Partita dal presupposto che associare i cambiamenti del Finance al concetto di “trasformazione” è riduttivo, in quanto non consente di tracciare efficacemente tutti i possibili percorsi che sono abilitati dall’impiego di tecnologie digitali, il rapporto si è concentrato su tre tipi di analisi, relative a contesto, tecnologia e organizzazione, con lo scopo di definire strumenti operativi per comprendere ed indirizzare così percorso evolutivo della funzione Finance nelle aziende. Diversi sono i gruppi che sono stati protagonisti dello studio, da Lavazza a Campari, da Diadora a Luxottica, oltre a Mapei, Amplifon, Pinko e altre ancora. Dallo studio è emerso in particolare uno strumento, la matrice di “Digital-enabled Finance Evolution”, che consente di orientarsi con maggior consapevolezza tra le differenti possibilità di evoluzione individuando quattro possibili stati del Finance: automation, integration, re-engineering e transformation. In altre parole, si tratta di aree che grazie alla convergenza del digitale possono consentire la ridefinizione aziendale, e fare in modo che il CFO possa impostare percorsi coerenti con le sollecitazioni del mercato, nonché con i principali obiettivi strategici. Le soluzioni digitali possono aiutare il CFO e l’area Finance automatizzando attività ripetitive a basso valore aggiunto come contabilità, transazioni, reporting e così via, fortemente “time-consuming” e tipiche dei settori Amministrazione, Finanza e Controllo, tutti affidati al management finanziario. Si tratta di campi in cui è possibile ricorrere alle cosiddette “Soluzioni Cloud”: oltre ad aumentare la flessibilità e ridurre i costi, il cloud computing fornisce accesso in ogni momento e senza vincoli di spazio ad applicazioni e risorse di sistema condivise e configurabili, consentendo di svolgere in pochi minuti un lavoro che un tempo richiedeva molto più tempo e che necessitava della presenza fisica in uffici o archivi.

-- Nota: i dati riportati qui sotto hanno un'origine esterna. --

(** A positive int below [2 ^ 53] as a float. *)
Lemma float_of_int_normal (sx : bool) (p : positive) :
  Z.pos p < 2 ^ 53 ->
  exists f m e,
    Py.float_of_int (cond_Zopp sx (Z.pos p)) = Ok f
    /\ Prim2SF f = S754_finite sx m e
    /\ 2 ^ 52 <= Z.pos m < 2 ^ 53
    /\ -52 <= e <= 0
    /\ Z.pos m = Z.pos p * 2 ^ (- e).
Proof.
  intros Hp.
  destruct (binary_round_small sx p Hp) as (m & e & Hr & Hb & Hm & He & Hv).
  assert (Hsf : Prim2SF (SF2Prim (S754_finite sx m e)) = S754_finite sx m e)
    by (apply Prim2SF_SF2Prim; exact Hb).
  exists (SF2Prim (S754_finite sx m e)), m, e.
  split; [|repeat split; trivial; lia].
  unfold Py.float_of_int.
  replace (binary_normalize prec emax (cond_Zopp sx (Z.pos p)) 0 false)
    with (S754_finite sx m e) by (destruct sx; cbn; rewrite Hr; reflexivity).
  rewrite is_infinity_spec, Hsf. reflexivity.
Qed.

(** The quotient of two positive ints below [2 ^ 53]: a normal float that
    is at least 1.0 when the numerator is not the smaller one, and at most
    1.0 when it is not the larger one. *)
Lemma int_truediv_shape (W H : Z) :
  0 < W < 2 ^ 53 -> 0 < H < 2 ^ 53 ->
  exists a ma ea,
    Py.int_truediv W H = Ok a
    /\ Prim2SF a = S754_finite false ma ea
    /\ 2 ^ 52 <= Z.pos ma < 2 ^ 53
    /\ (H <= W -> -52 <= ea <= 0 /\ 2 ^ (- ea) <= Z.pos ma)
    /\ (W <= H -> -105 <= ea <= -52 /\ Z.pos ma <= 2 ^ (- ea)).
Proof.
  intros HW HH. destruct W as [|pw|pw], H as [|ph|ph]; try lia.
  unfold Py.int_truediv. cbn [Z.eqb].
  pose proof (digits2_pos_bounds pw) as [L1 U1].
  pose proof (digits2_pos_bounds ph) as [L2 U2].
  set (d1 := Z.pos (digits2_pos pw)) in *.
  set (d2 := Z.pos (digits2_pos ph)) in *.
  assert (Hd1 : 1 <= d1 <= 53).
  { split; [unfold d1; lia|]. apply (Zdigits2_le (Z.pos pw) 53); lia. }
  assert (Hd2 : 1 <= d2 <= 53).
  { split; [unfold d2; lia|]. apply (Zdigits2_le (Z.pos ph) 53); lia. }
  destruct (SF64div_normal false pw 0 false ph 0)
    as (m & E' & Hr & Hb & Hm & HE' & Hk & HM & _); try lia.
  fold d1 d2 in HE', Hk, HM.
  set (t := d1 + 0 - (d2 + 0)) in *.
  set (s := 53 - d1 + d2) in *.
  set (n := Z.pos pw * 2 ^ s) in *.
  set (k := Zdigits2 (n / Z.pos ph) - 53) in *.
  set (E := t - 53 + k) in *.
  assert (Hs : 0 < s) by (unfold s; lia).
  assert (H2s : 0 < 2 ^ s) by (apply Z.pow_pos_nonneg; lia).
  assert (H2k : 0 < 2 ^ k) by (apply Z.pow_pos_nonneg; lia).
  assert (HEE : 0 <= E' - E) by lia.
  assert (H2EE : 0 < 2 ^ (E' - E)) by (apply Z.pow_pos_nonneg; lia).
  assert (Hsk : s = - E + k) by (unfold E, t, s; lia).
  assert (HD : 0 < Z.pos ph * 2 ^ k) by lia.
  cbn [xorb] in Hr. rewrite Hr.
  assert (Hsf : Prim2SF (SF2Prim (S754_finite false m E')) = S754_finite false m E')
    by (apply Prim2SF_SF2Prim; exact Hb).
  exists (SF2Prim (S754_finite false m E')), m, E'.
  split; [rewrite is_infinity_spec, Hsf; reflexivity|].
  split; [exact Hsf|]. split; [exact Hm|]. split.
  - intros Hle.
    assert (Ht : 0 <= t).
    { unfold t. assert (d2 <= d1) by (apply (Zdigits2_mono (Z.pos ph) (Z.pos pw)); lia).
      lia. }
    assert (HnE : 0 <= - E) by (unfold E, t in *; lia).
    (* the quotient is at least 1 and at most W *)
    assert (Hlow : 2 ^ (- E) <= Z.pos m * 2 ^ (E' - E)).
    { rewrite HM. apply RNQ_lower; [exact HD|].
      unfold n. rewrite Hsk, pow2_split by lia.
      assert (2 ^ (- E) * (Z.pos ph * 2 ^ k) = Z.pos ph * (2 ^ (- E) * 2 ^ k)) by ring.
      assert (0 < 2 ^ (- E) * 2 ^ k) by (apply Z.mul_pos_pos; [apply Z.pow_pos_nonneg|]; lia).
      nia. }
    assert (Hupp : Z.pos m * 2 ^ (E' - E) <= Z.pos pw * 2 ^ (- E)).
    { rewrite HM. apply RNQ_upper; [exact HD|].
      unfold n. rewrite Hsk, pow2_split by lia.
      assert (0 < 2 ^ (- E)) by (apply Z.pow_pos_nonneg; lia).
      assert (Z.pos pw * 2 ^ (- E) * (Z.pos ph * 2 ^ k)
              = Z.pos ph * (Z.pos pw * (2 ^ (- E) * 2 ^ k))) by ring.
      assert (0 <= Z.pos pw * (2 ^ (- E) * 2 ^ k)) by nia.
      nia. }
    assert (HE0 : E' <= 0).
    { assert (2 ^ (52 + (E' - E)) < 2 ^ (53 + - E)).
      { rewrite !pow2_split by lia.
        assert (0 < 2 ^ (- E)) by (apply Z.pow_pos_nonneg; lia).
        assert (Z.pos pw * 2 ^ (- E) < 2 ^ 53 * 2 ^ (- E)) by nia.
        assert (2 ^ 52 * 2 ^ (E' - E) <= Z.pos m * 2 ^ (E' - E)) by nia.
        lia. }
      apply pow2_lt_exponent in H; lia. }
    assert (Hge : 2 ^ (- E') <= Z.pos m).
    { replace (- E) with (- E' + (E' - E)) in Hlow by lia.
      rewrite pow2_split in Hlow by lia.
      apply (Z.mul_le_mono_pos_r _ _ (2 ^ (E' - E))); assumption. }
    split; [|exact Hge]. split; [|exact HE0].
    assert (2 ^ (- E') < 2 ^ 53) by lia.
    apply pow2_lt_exponent in H; lia.
  - intros Hle.
    assert (Ht : t <= 0).
    { unfold t. assert (d1 <= d2) by (apply (Zdigits2_mono (Z.pos pw) (Z.pos ph)); lia).
      lia. }
    assert (HnE : 0 <= - E) by (unfold E, t, d1, d2 in *; lia).
    assert (Hupp : Z.pos m * 2 ^ (E' - E) <= 2 ^ (- E)).
    { rewrite HM. apply RNQ_upper; [exact HD|].
      unfold n. rewrite Hsk, pow2_split by lia.
      assert (2 ^ (- E) * (Z.pos ph * 2 ^ k) = Z.pos ph * (2 ^ (- E) * 2 ^ k)) by ring.
      assert (0 < 2 ^ (- E) * 2 ^ k) by (apply Z.mul_pos_pos; [apply Z.pow_pos_nonneg|]; lia).
      nia. }
    assert (HE52 : E' <= -52).
    { assert (2 ^ (52 + (E' - E)) <= 2 ^ (- E)).
      { rewrite pow2_split by lia.
        assert (2 ^ 52 * 2 ^ (E' - E) <= Z.pos m * 2 ^ (E' - E)) by nia.
        lia. }
      apply pow2_le_exponent in H; lia. }
    assert (Hle' : Z.pos m <= 2 ^ (- E')).
    { replace (- E) with (- E' + (E' - E)) in Hupp by lia.
      rewrite pow2_split in Hupp by lia.
      apply (Z.mul_le_mono_pos_r _ _ (2 ^ (E' - E))); assumption. }
    split; [|exact Hle']. unfold E, t in *. lia.
Qed.

(** Dividing a float of [1, 2 ^ 53) by a float of [1, 2 ^ 53) does not
    increase it. *)
Lemma SF64div_by_ge_one sx mx ex ma ea :
  2 ^ 52 <= Z.pos mx < 2 ^ 53 -> -52 <= ex <= 0 ->
  2 ^ 52 <= Z.pos ma < 2 ^ 53 -> -52 <= ea <= 0 ->
  2 ^ (- ea) <= Z.pos ma ->
  exists mr er,
    SF64div (S754_finite sx mx ex) (S754_finite false ma ea)
    = S754_finite sx mr er
    /\ er <= ex /\ Z.pos mr <= Z.pos mx * 2 ^ (ex - er).
Proof.
  intros Hmx Hex Hma Hea Hge.
  pose proof (digits2_pos_53 mx Hmx) as D1.
  pose proof (digits2_pos_53 ma Hma) as D2.
  destruct (SF64div_normal sx mx ex false ma ea)
    as (m & E' & Hr & Hb & Hm & HE' & Hk & HM & _); try lia.
  rewrite D1, D2 in HE', Hk, HM. rewrite xorb_false_r in Hr.
  replace (53 - 53 + 53) with 53 in * by lia.
  set (n := Z.pos mx * 2 ^ 53) in *.
  set (k := Zdigits2 (n / Z.pos ma) - 53) in *.
  set (E := 53 + ex - (53 + ea) - 53 + k) in *.
  assert (H2k : 0 < 2 ^ k) by (apply Z.pow_pos_nonneg; lia).
  assert (HD : 0 < Z.pos ma * 2 ^ k) by lia.
  assert (HxE : 0 <= ex - E) by (unfold E; lia).
  assert (HEE : 0 <= E' - E) by lia.
  assert (H2EE : 0 < 2 ^ (E' - E)) by (apply Z.pow_pos_nonneg; lia).
  assert (Hupp : Z.pos m * 2 ^ (E' - E) <= Z.pos mx * 2 ^ (ex - E)).
  { rewrite HM. apply RNQ_upper; [exact HD|].
    unfold n. replace (ex - E) with (ea + 53 - k) by (unfold E; lia).
    assert (E1 : 2 ^ 53 = 2 ^ (- ea) * 2 ^ (ea + 53))
      by (rewrite <- pow2_split by lia; f_equal; lia).
    assert (E2 : 2 ^ (ea + 53 - k) * 2 ^ k = 2 ^ (ea + 53))
      by (rewrite <- pow2_split by lia; f_equal; lia).
    assert (0 < 2 ^ (ea + 53)) by (apply Z.pow_pos_nonneg; lia).
    replace (Z.pos mx * 2 ^ (ea + 53 - k) * (Z.pos ma * 2 ^ k))
      with (Z.pos mx * (Z.pos ma * (2 ^ (ea + 53 - k) * 2 ^ k))) by ring.
    rewrite E2, E1. nia. }
  assert (HEx : E' <= ex).
  { destruct (Z.le_gt_cases E' ex) as [|Hgt]; trivial. exfalso.
    assert (E' - E = 1) as E1 by lia. assert (ex - E = 0) as E0 by lia.
    rewrite E1, E0 in Hupp. change (2 ^ 1) with 2 in Hupp.
    change (2 ^ 0) with 1 in Hupp. lia. }
  exists m, E'. split; [exact Hr|]. split; [exact HEx|].
  replace (ex - E) with (ex - E' + (E' - E)) in Hupp by lia.
  rewrite pow2_split in Hupp by lia.
  apply (Z.mul_le_mono_pos_r _ _ (2 ^ (E' - E))); [assumption|lia].
Qed.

Del resto è proprio attraverso la gestione dell’innovazione e della trasformazione digitale che le aziende possono mirare ad acquisire vantaggi competitivi rispetto alla concorrenza, specialmente dopo le difficoltà causate dalla pandemia da Covid-19. E il rinnovamento delle competenze dei CFO, oltre che di altre figure manageriali, è un aspetto fondamentale per la riuscita dell’operazione, tanto che l’offerta formativa garantita dalle Università e dalle scuole di specializzazione va proprio in questa direzione, con master e corsi orientati al project management del futuro; un futuro che in un certo senso è già presente.